El intenso abrazo entre Alfredo y Patxi camino al escenario donde Pérez Rubalcaba pronunció su primer discurso como líder del PSOE lo dejó claro. La apuesta sin apenas resquicios de los socialistas vascos por el candidato que ha compartido con ellos la recta final de ETA deja al PSE en una inmejorable posición dentro del partido. Pese a que el nuevo secretario general aseguró, por la mañana, en la defensa de su proyecto que en la ejecutiva federal que se conocerá hoy no primará a unos territorios sobre otros, el apoyo incondicional que Rubalcaba ha encontrado en el lehendakari y los suyos tendrá recompensa en forma de algún puesto preferente en la nueva dirección nacional.
Fuentes extraoficiales apuntaban anoche la más que probable posibilidad de que la conexión Alfredo-Patxi se visualice, más allá del abrazo, con un cargo para el lehendakari dentro de la nueva ejecutiva del PSOE, aunque su función orgánica tuviera un carácter más simbólico que operativo. Desde luego, nadie, ni el propio López, veía ayer por la noche descabellada una opción que Rubalcaba avanzó ya hace unos días: «Por mí (Patxi López) lo será todo», dijo en uno de sus últimos actos de campaña.
Pero el lehendakari, cuyo «emotivo» discurso del viernes inclinó para algunos la balanza final, tiene en este momento otro cometido. Y ante las críticas que arrecian por parte de sus oponentes vascos sobre que ya mira más hacia Madrid que a Euskadi, el PSE se defiende y asegura que López, «como ha hecho Ares hasta ahora», mantendrá la «misma intensidad» en su trabajo al frente del Gobierno Vasco y «no desviará ni un ápice su atención». Los socialistas vascos recuerdan que López es su mejor activo y que, aunque saben que su figura es codiciada por el partido en toda España, el lehendakari seguirá dedicado en cuerpo y alma a la política vasca y se presentará a la reelección en los comicios vascos del próximo año.

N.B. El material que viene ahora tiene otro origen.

Definition fmt_3f (x : spec_float) : string :=
  match x with
  | S754_zero s => fmt_thousandths s 0
  | S754_infinity s => if s then "-inf" else "inf"
  | S754_nan => "nan"
  | S754_finite s m e =>
      fmt_thousandths s
        (if bool_decide (0 ≤ e) then Z.pos m * 2 ^ e * 1000
         else round_div_pow2 (Z.pos m * 1000) (- e))
  end.

(** ** Lemmas *)

Lemma string_app_assoc (a b c : string) : (a +:+ b) +:+ c = a +:+ (b +:+ c).
Proof. unfold String.app. induction a; simpl; by f_equal. Qed.

Lemma string_app_nil_r (a : string) : a +:+ "" = a.
Proof. unfold String.app. induction a; simpl; by f_equal. Qed.

Lemma string_app_length (a b : string) :
  String.length (a +:+ b) = (String.length a + String.length b)%nat.
Proof. unfold String.app. induction a; simpl; auto. Qed.

Lemma string_drop_app (a b : string) : string_drop (String.length a) (a +:+ b) = b.
Proof. unfold String.app. by induction a. Qed.

Lemma string_take_app (a b : string) : string_take (String.length a) (a +:+ b) = a.
Proof. unfold String.app. induction a; simpl; [by destruct b|by f_equal]. Qed.

Lemma string_take_length n s : (String.length (string_take n s) ≤ n)%nat.
Proof. revert s. induction n; intros [|? ?]; simpl; auto with lia. specialize (IHn s). lia. Qed.

Lemma string_take_all n s : (String.length s ≤ n)%nat → string_take n s = s.
Proof.
  revert s. induction n; intros [|? ?]; simpl; intros; try done; [lia|].
  rewrite IHn by lia. done.
Qed.

(** A search from an offset is a search in the suffix at that offset. *)
Lemma string_find_app pat pre s :
  string_find pat (pre +:+ s) (String.length pre) = Nat.add (String.length pre) <$> find_from0 pat s.
Proof.
  unfold string_find. rewrite string_app_length, string_drop_app.
  by rewrite (proj2 (Nat.ltb_ge _ _)) by lia.
Qed.
(** [system_clock::to_time_t] of [seconds{sec} + nanoseconds{nsec}]: the sum
    is taken in nanoseconds, in 64 bits. *)
Definition chrono_to_time_t (sec nsec : Z) : M world Z :=
  a ← of_outcome (i64 (sec * 1000000000));
  b ← of_outcome (i64 (a + nsec));
  mret (Z.quot b 1000000000).

(** The idiom of publishStatus, getTimeStatus and updateTime: CLOCK_REALTIME
    in seconds, or [time(NULL)] when clock_gettime fails. *)
Definition realtime_or_time : M world Z :=
  t ← sys TimeNull;
  ts ← sys ClockGettime;
  match ts with
  | Some (s, ns) => chrono_to_time_t s ns
  | None => mret t
  end.

(** What that idiom finds when the log is [h]: the seconds of CLOCK_REALTIME, or
    the answer of [time(NULL)] when clock_gettime fails. *)
Definition clock_reading (h : list ev) : Z :=
  match answer (Ev TimeNull (answer h TimeNull) :: h) ClockGettime with
  | Some (s, _) => s
  | None => answer h TimeNull
  end.
End operations.

(** ** Views of the log *)

Definition ev_msg (e : ev) : option TimerMsg :=
  match ev_call e with IarmBroadcastEvent _ _ m => Some m | _ => None end.
Definition ev_settime (e : ev) : option Z :=
  match ev_call e with ClockSettime s => Some s | _ => None end.

(** The messages broadcast on the bus, most recent first. *)
Definition broadcasts (l : list ev) : list TimerMsg := omap ev_msg l.

(** Neither a broadcast nor a change of the system clock. *)
Definition quiet_ev (e : ev) : Prop := ev_msg e = None ∧ ev_settime e = None.

(** [w'] follows [w] by calls of which none is a broadcast or sets the clock. *)
Definition quiet (w w' : world) : Prop :=
  ∃ l, w_trace w' = l ++ w_trace w ∧ Forall quiet_ev l.

#[export] Instance quiet_preorder : PreOrder quiet.
Proof.
  split.
  - intros w. by exists [].
  - intros w1 w2 w3 (l1 & H1 & F1) (l2 & H2 & F2). exists (l2 ++ l1).
    rewrite H2, H1, app_assoc. split; [done|]. by apply Forall_app.
Qed.

Lemma quiet_log w w' e : quiet w w' → quiet_ev e → quiet w (log e w').
Proof.
  intros (l & Hl & HF) He. exists (e :: l). simpl. rewrite Hl. auto.
Qed.

Lemma quiet_set_fs w w' f : quiet w w' → quiet w (set_fs f w').
Proof. done. Qed.

Lemma broadcasts_app l1 l2 : broadcasts (l1 ++ l2) = broadcasts l1 ++ broadcasts l2.
Proof. apply omap_app. Qed.

Lemma broadcasts_quiet w w' : quiet w w' → broadcasts (w_trace w') = broadcasts (w_trace w).
Proof.
  intros (l & -> & HF). rewrite broadcasts_app. induction HF as [|e l [He _] _ IH]; [done|].
  unfold broadcasts in *. simpl. by rewrite He.
Qed.

(** The values the clock was set to, most recent first. *)
Definition settimes (l : list ev) : list Z := omap ev_settime l.

Lemma settimes_quiet w w' : quiet w w' → settimes (w_trace w') = settimes (w_trace w).
Proof.
  intros (l & -> & HF). unfold settimes. rewrite omap_app.
  induction HF as [|e l [_ He] _ IH]; [done|]. simpl. by rewrite He.
Qed.

(** The last parameter the MFR library accepted as secure time. *)
Fixpoint last_secure_time (l : list ev) : Z :=
  match l with
  | [] => 0
  | @Ev _ (MfrSetSecureTime p) true :: _ => p
  | _ :: l => last_secure_time l
  end.

Create HintDb quiet.
#[export] Hint Resolve quiet_log quiet_set_fs : quiet.
#[export] Hint Extern 1 (quiet ?w ?w) => reflexivity : quiet.
#[export] Hint Extern 2 (quiet_ev _) => (split; reflexivity) : quiet.
#[export] Hint Extern 3 (quiet _ _) => (etrans; [eassumption|]) : quiet.
(* ===== verification/TestEnv.v ===== *)
(** * TestEnv: concrete environments for the witnesses

    [good_env]: every service answers that all is well, the clock shows a fixed
    time in 2023, the disk takes every write.  Some answers can be overridden. *)

From Corelib Require Import SpecFloat.
From S2P Require Import Prelude CString Platform.

Record overrides := Overrides {
  o_clock : option (Z * Z);          (* CLOCK_REALTIME *)
  o_ntp : Z;                         (* ntp_gettime *)
  o_settime : bool;
  o_adjtimex : list (Z * Z);         (* successive answers; then "synchronised" *)
  o_active : string → Z;             (* systemctl *)
  o_selectable : Z * Z;
  o_sources : Z * Z;
  o_offset : Z * spec_float;
  o_waitsync : Z;
  o_rpc : string → option json;
  o_timeUtc : string;                (* the text of the time fields *)
  o_mtime : option Z;
  o_subscribe : list Z;              (* successive Subscribe results; then 0 *)
  o_pwr : list Z                     (* successive PowerController_Connect results; then 0 *)
}.

Definition plain : overrides := {|
  o_clock := Some (1700000000, 0); o_ntp := 1700000000; o_settime := true; o_adjtimex := [];
  o_active := λ _, 0; o_selectable := (0, 1); o_sources := (0, 1);
  o_offset := (0, S754_zero false); o_waitsync := 0; o_rpc := λ _, None; o_timeUtc := "1700000000";
  o_mtime := None; o_subscribe := [];
  o_pwr := []
|}.

(** How many calls of a kind the log holds. *)
Definition count_calls (f : ∀ {A : Set}, call A → bool) (h : list ev) : nat :=
  length (filter (λ e, f (ev_call e) = true) h).

Definition is_adjtimex {A : Set} (c : call A) : bool := match c with Adjtimex => true | _ => false end.
Definition is_subscribe {A : Set} (c : call A) : bool :=
  match c with ThunderSubscribe _ => true | _ => false end.
Definition is_connect {A : Set} (c : call A) : bool :=
  match c with PowerControllerConnect => true | _ => false end.

Definition test_answer (o : overrides) {A : Set} (h : list ev) (c : call A) : A :=
  match c in call A return A with
  | ClockGettime => o_clock o
  | TimeNull => 1700000000
  | ClockSettime _ => o_settime o
  | NtpGettime => o_ntp o
  | TimespecGet => 1700000000
  | Adjtimex => default (0, 0) (o_adjtimex o !! count_calls (@is_adjtimex) h)
  | OpenWrite _ => true
  | WriteBytes _ d => String.length d
  | OpenRead _ => true
  | Futimens _ _ => true
  | Fstat _ => o_mtime o
  | SecureSystem cmd => o_active o cmd
  | ChronyInit | ChronyCleanup | ChronyMakestep | ChronyOnline | ChronyBurst _ _ => 0
  | ChronyWaitsync _ _ => o_waitsync o
  | ChronyGetOffset | ChronyGetSystemTimeOffset => o_offset o
  | ChronyHasSelectable => o_selectable o
  | ChronyGetSourceCount => o_sources o
  | CallMethod m => o_rpc o m
  | ThunderSubscribe _ => default 0 (o_subscribe o !! count_calls (@is_subscribe) h)
  | ThunderUnsubscribe _ => tt
  | IarmIsConnected _ | IarmInit _ | IarmConnect | IarmBroadcastEvent _ _ _
  | IarmRegisterCall _ | IarmRegisterEventHandler _ _ => 0
  | MfrSetSecureTime _ => true
  | MfrGetSecureTime => (true, last_secure_time h)
  | PowerControllerInit | PowerControllerTerm => tt
  | PowerControllerConnect => default 0 (o_pwr o !! count_calls (@is_connect) h)
  | PowerControllerRegister | PowerControllerUnRegister => 0
  | InotifyInit => 3
  | InotifyAddWatch _ _ => 1
  | InotifyRead => Some [InotifyEvent 4 "ntp"; InotifyEvent 4 "drm"]
  | T2Init _ | T2Count _ _ | T2Val _ _ | Milestone _ | ConsolePublish _ _ _ => tt
  end.

(** A C library whose [localtime] succeeds while the year fits an [int]. *)
Definition glibc_strftime (z : Z) : option string :=
  if bool_decide (-67768040609740800 ≤ z ≤ 67768036191676799) then Some "date" else None.

(** One JSON document: handle 1 is the reply, handle 2 a field that reads
    "Active", 3 a time field. *)
Definition test_env (o : overrides) : Env := {|
  answer := λ A h c, test_answer o h c;
  strftime_Ac := glibc_strftime;
  json_member := λ j k, Ret (if decide (k = "activationstatus") then 2%positive
                             else if decide (k = "securetime" ∨ k = "timeUtc") then 3%positive
                             else 1%positive);
  json_asString := λ j, Ret (if decide (j = 2%positive) then "Active"
                             else if decide (j = 3%positive) then o_timeUtc o else "");
  json_asBool := λ _, Ret true;
  mfr_param_of_ll := u32;
  ll_of_mfr_param := u32
|}.

Definition good_env : Env := test_env plain.

Definition good_build : Build := {|
  T2_EVENT_ENABLED := false; MILESTONE_SUPPORT_DISABLED := false; IARM_SUPPORT_DISABLED := false;
  ENABLE_IARM := true; PWRMGRPLUGIN_ENABLED := true; DTT_ENABLED := true; TEE_ENABLED := true;
  WPEVGDRM_ENABLED := false; LOCAL_TEST := false
|}.

Definition good_world : world := World ∅ [].

Lemma glibc_strftime_sane z : 0 ≤ z ≤ sane_span → is_Some (glibc_strftime z).
Proof.
  intros Hz. unfold glibc_strftime, sane_span in *. rewrite bool_decide_eq_true_2 by lia. eauto.
Qed.

Lemma test_env_sane o :
  match o_clock o with Some (s, n) => 0 ≤ s ≤ sane_max ∧ 0 ≤ n < 1000000000 | None => True end →
  0 ≤ o_ntp o ≤ sane_max → match o_mtime o with Some s => 0 ≤ s ≤ sane_max | None => True end →
  SaneEnv (test_env o).
Proof.
  intros Hc Hn Hm. split.
  - intros h s n H. simpl in H. by rewrite H in Hc.
  - intros h. simpl. unfold sane_max. lia.
  - done.
  - intros h p s H. simpl in H. by rewrite H in Hm.
  - exact glibc_strftime_sane.
Qed.

Lemma good_env_sane : SaneEnv good_env.
Proof. apply test_env_sane; simpl; unfold sane_max; lia. Qed.

Lemma test_env_json o :
  (∃ v, stoll (o_timeUtc o) = Ret v ∧ 0 ≤ v ≤ sane_max) → SaneJson (test_env o).
Proof.
  intros Hv. split; [intros j k|intros j|intros j|]; simpl; eauto.
  intros j k m s Hk [= <-] [= <-]. destruct Hk as [-> | ->]; exact Hv.
Qed.

Lemma good_env_json : SaneJson good_env.
Proof.
  apply test_env_json. exists 1700000000. split; [vm_compute; reflexivity|]. unfold sane_max. lia.
Qed.

Lemma test_env_disk o : HealthyDisk (test_env o).
Proof. by split. Qed.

Por contra, una de las sorpresas que podría alumbrar la nueva ejecutiva de Rubalcaba sería la ausencia de Rodolfo Ares en esa lista de elegidos. Al parecer, el consejero de Interior, que ocupaba un puesto de vocal en la anterior dirección, habría pedido al recién elegido secretario general su relevo para dedicarse de forma exclusiva a la política vasca. Ares, no obstante, permanecería en el comité federal.
Asimismo, fuentes del PSE daban anoche por hecho que el vizcaíno Eduardo Madina, tercero de Zapatero en el Congreso durante la última legislatura, mantendría su puesto en la ejecutiva federal, donde ha sido vocal, así como su cargo como portavoz adjunto en el Congreso de los Diputados.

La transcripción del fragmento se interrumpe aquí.